Repeat, line for line, the entries printed below.

□ □ □ □ □

Definition meets {A} (o : planned A) (Q : A -> Prop) : Prop :=
  match o with Done (Ok a) => Q a | Done (Err _) => True | _ => ~ T end.

Lemma meets_ret {A} (a : A) (Q : A -> Prop) : Q a -> meets (ret a) Q.
Proof. done. Qed.

Lemma meets_fail {A} e (Q : A -> Prop) : meets (fail e) Q.
Proof. done. Qed.

Lemma meets_try {A} (r : result assetError A) (Q : A -> Prop) : (forall a, r = Ok a -> Q a) -> meets (try r) Q.
Proof. destruct r; [|done]. intros H. by apply H. Qed.

Lemma meets_the {A} (o : option A) (Q : A -> Prop) : is_Some o -> (forall a, o = Some a -> Q a) -> meets (the o) Q.
Proof. intros [a ->] H. by apply H. Qed.

Lemma meets_run {A} (o : outcome A) (Q : A -> Prop) :
  (forall a, o = Done a -> Q a) -> (T -> exists a, o = Done a) -> meets (run o) Q.
Proof. intros HQ HT. destruct o; [by apply HQ| |]; intros Ht; by destruct (HT Ht). Qed.

Lemma meets_mono {A} (o : planned A) (Q Q' : A -> Prop) : meets o Q -> (forall a, Q a -> Q' a) -> meets o Q'.
Proof. intros Ho HQ. destruct o as [[a|e]| |]; [by apply HQ|done..]. Qed.

Lemma meets_eq {A} (o : planned A) (Q : A -> Prop) : meets o Q -> meets o (fun a => o = Done (Ok a) /\ Q a).
Proof. by destruct o as [[a|e]| |]. Qed.

Lemma meets_bind {A B} (o : planned A) (f : A -> planned B) (Q : A -> Prop) (R : B -> Prop) :
  meets o Q -> (forall a, Q a -> meets (f a) R) -> meets (planned_bind o f) R.
Proof. intros Ho Hf. destruct o as [[a|e]| |]; [by apply Hf|done..]. Qed.

Lemma meets_ensure {A} (c : option assetError) (k : planned A) (Q : A -> Prop) :
  (c = None -> meets k Q) -> meets (match c with Some e => fail e | None => k end) Q.
Proof. destruct c; [done|]. intros H. by apply H. Qed.

(** The invariant of a loop, over the names it has taken. *)
Lemma meets_fold {S A} (f : S -> A -> planned S) (P : list A -> S -> Prop) l st :
  P [] st -> (forall l1 x l2 s, l = l1 ++ x :: l2 -> P l1 s -> meets (f s x) (P (l1 ++ [x]))) ->
  meets (foldPlanned f l st) (P l).
Proof.
  intros H0 Hstep. assert (H : forall l1 l2 s, l = l1 ++ l2 -> P l1 s -> meets (foldPlanned f l2 s) (P l)).
  { intros l1 l2. revert l1. induction l2 as [|x l2 IH]; intros l1 s E Hs; cbn [foldPlanned].
    - rewrite app_nil_r in E. by subst.
    - eapply meets_bind; [by apply (Hstep l1 x l2)|]. intros s' Hs'. apply (IH (l1 ++ [x])); [|done]. by rewrite <-app_assoc. }
  by apply (H []).
Qed.

Lemma meets_Ok {A} (o : planned A) (Q : A -> Prop) a : meets o Q -> o = Done (Ok a) -> Q a.
Proof. by intros H ->. Qed.

Lemma meets_Done {A} (o : planned A) (Q : A -> Prop) : meets o Q -> T -> exists r, o = Done r.
Proof. intros H Ht. destruct o as [r| |]; [by exists r|by destruct (H Ht)..]. Qed.
End Meets.

Lemma foldPlanned_ext {S A} (f g : S -> A -> planned S) l st :
  (forall s x, x ∈ l -> f s x = g s x) -> foldPlanned f l st = foldPlanned g l st.
Proof.
  revert st. induction l as [|x l IH]; intros st H; cbn [foldPlanned]; [done|]. rewrite (H st x) by left.
  unfold planned_bind. destruct (g st x) as [[st'|]| |]; [|done..]. apply IH. intros s y Hy. apply H. by right.
Qed.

□ □ □ □ □

> _Exercise response_
Definition meets {A} (o : planned A) (Q : A -> Prop) : Prop :=
  match o with Done (Ok a) => Q a | Done (Err _) => True | _ => ~ T end.

Lemma meets_ret {A} (a : A) (Q : A -> Prop) : Q a -> meets (ret a) Q.
Proof. done. Qed.

Lemma meets_fail {A} e (Q : A -> Prop) : meets (fail e) Q.
Proof. done. Qed.

Lemma meets_try {A} (r : result assetError A) (Q : A -> Prop) : (forall a, r = Ok a -> Q a) -> meets (try r) Q.
Proof. destruct r; [|done]. intros H. by apply H. Qed.

Lemma meets_the {A} (o : option A) (Q : A -> Prop) : is_Some o -> (forall a, o = Some a -> Q a) -> meets (the o) Q.
Proof. intros [a ->] H. by apply H. Qed.

Lemma meets_run {A} (o : outcome A) (Q : A -> Prop) :
  (forall a, o = Done a -> Q a) -> (T -> exists a, o = Done a) -> meets (run o) Q.
Proof. intros HQ HT. destruct o; [by apply HQ| |]; intros Ht; by destruct (HT Ht). Qed.

Lemma meets_mono {A} (o : planned A) (Q Q' : A -> Prop) : meets o Q -> (forall a, Q a -> Q' a) -> meets o Q'.
Proof. intros Ho HQ. destruct o as [[a|e]| |]; [by apply HQ|done..]. Qed.

Lemma meets_eq {A} (o : planned A) (Q : A -> Prop) : meets o Q -> meets o (fun a => o = Done (Ok a) /\ Q a).
Proof. by destruct o as [[a|e]| |]. Qed.

Lemma meets_bind {A B} (o : planned A) (f : A -> planned B) (Q : A -> Prop) (R : B -> Prop) :
  meets o Q -> (forall a, Q a -> meets (f a) R) -> meets (planned_bind o f) R.
Proof. intros Ho Hf. destruct o as [[a|e]| |]; [by apply Hf|done..]. Qed.

Lemma meets_ensure {A} (c : option assetError) (k : planned A) (Q : A -> Prop) :
  (c = None -> meets k Q) -> meets (match c with Some e => fail e | None => k end) Q.
Proof. destruct c; [done|]. intros H. by apply H. Qed.

(** The invariant of a loop, over the names it has taken. *)
Lemma meets_fold {S A} (f : S -> A -> planned S) (P : list A -> S -> Prop) l st :
  P [] st -> (forall l1 x l2 s, l = l1 ++ x :: l2 -> P l1 s -> meets (f s x) (P (l1 ++ [x]))) ->
  meets (foldPlanned f l st) (P l).
Proof.
  intros H0 Hstep. assert (H : forall l1 l2 s, l = l1 ++ l2 -> P l1 s -> meets (foldPlanned f l2 s) (P l)).
  { intros l1 l2. revert l1. induction l2 as [|x l2 IH]; intros l1 s E Hs; cbn [foldPlanned].
    - rewrite app_nil_r in E. by subst.
    - eapply meets_bind; [by apply (Hstep l1 x l2)|]. intros s' Hs'. apply (IH (l1 ++ [x])); [|done]. by rewrite <-app_assoc. }
  by apply (H []).
Qed.

Lemma meets_Ok {A} (o : planned A) (Q : A -> Prop) a : meets o Q -> o = Done (Ok a) -> Q a.
Proof. by intros H ->. Qed.

Lemma meets_Done {A} (o : planned A) (Q : A -> Prop) : meets o Q -> T -> exists r, o = Done r.
Proof. intros H Ht. destruct o as [r| |]; [by exists r|by destruct (H Ht)..]. Qed.
End Meets.

Lemma foldPlanned_ext {S A} (f g : S -> A -> planned S) l st :
  (forall s x, x ∈ l -> f s x = g s x) -> foldPlanned f l st = foldPlanned g l st.
Proof.
  revert st. induction l as [|x l IH]; intros st H; cbn [foldPlanned]; [done|]. rewrite (H st x) by left.
  unfold planned_bind. destruct (g st x) as [[st'|]| |]; [|done..]. apply IH. intros s y Hy. apply H. by right.
Qed.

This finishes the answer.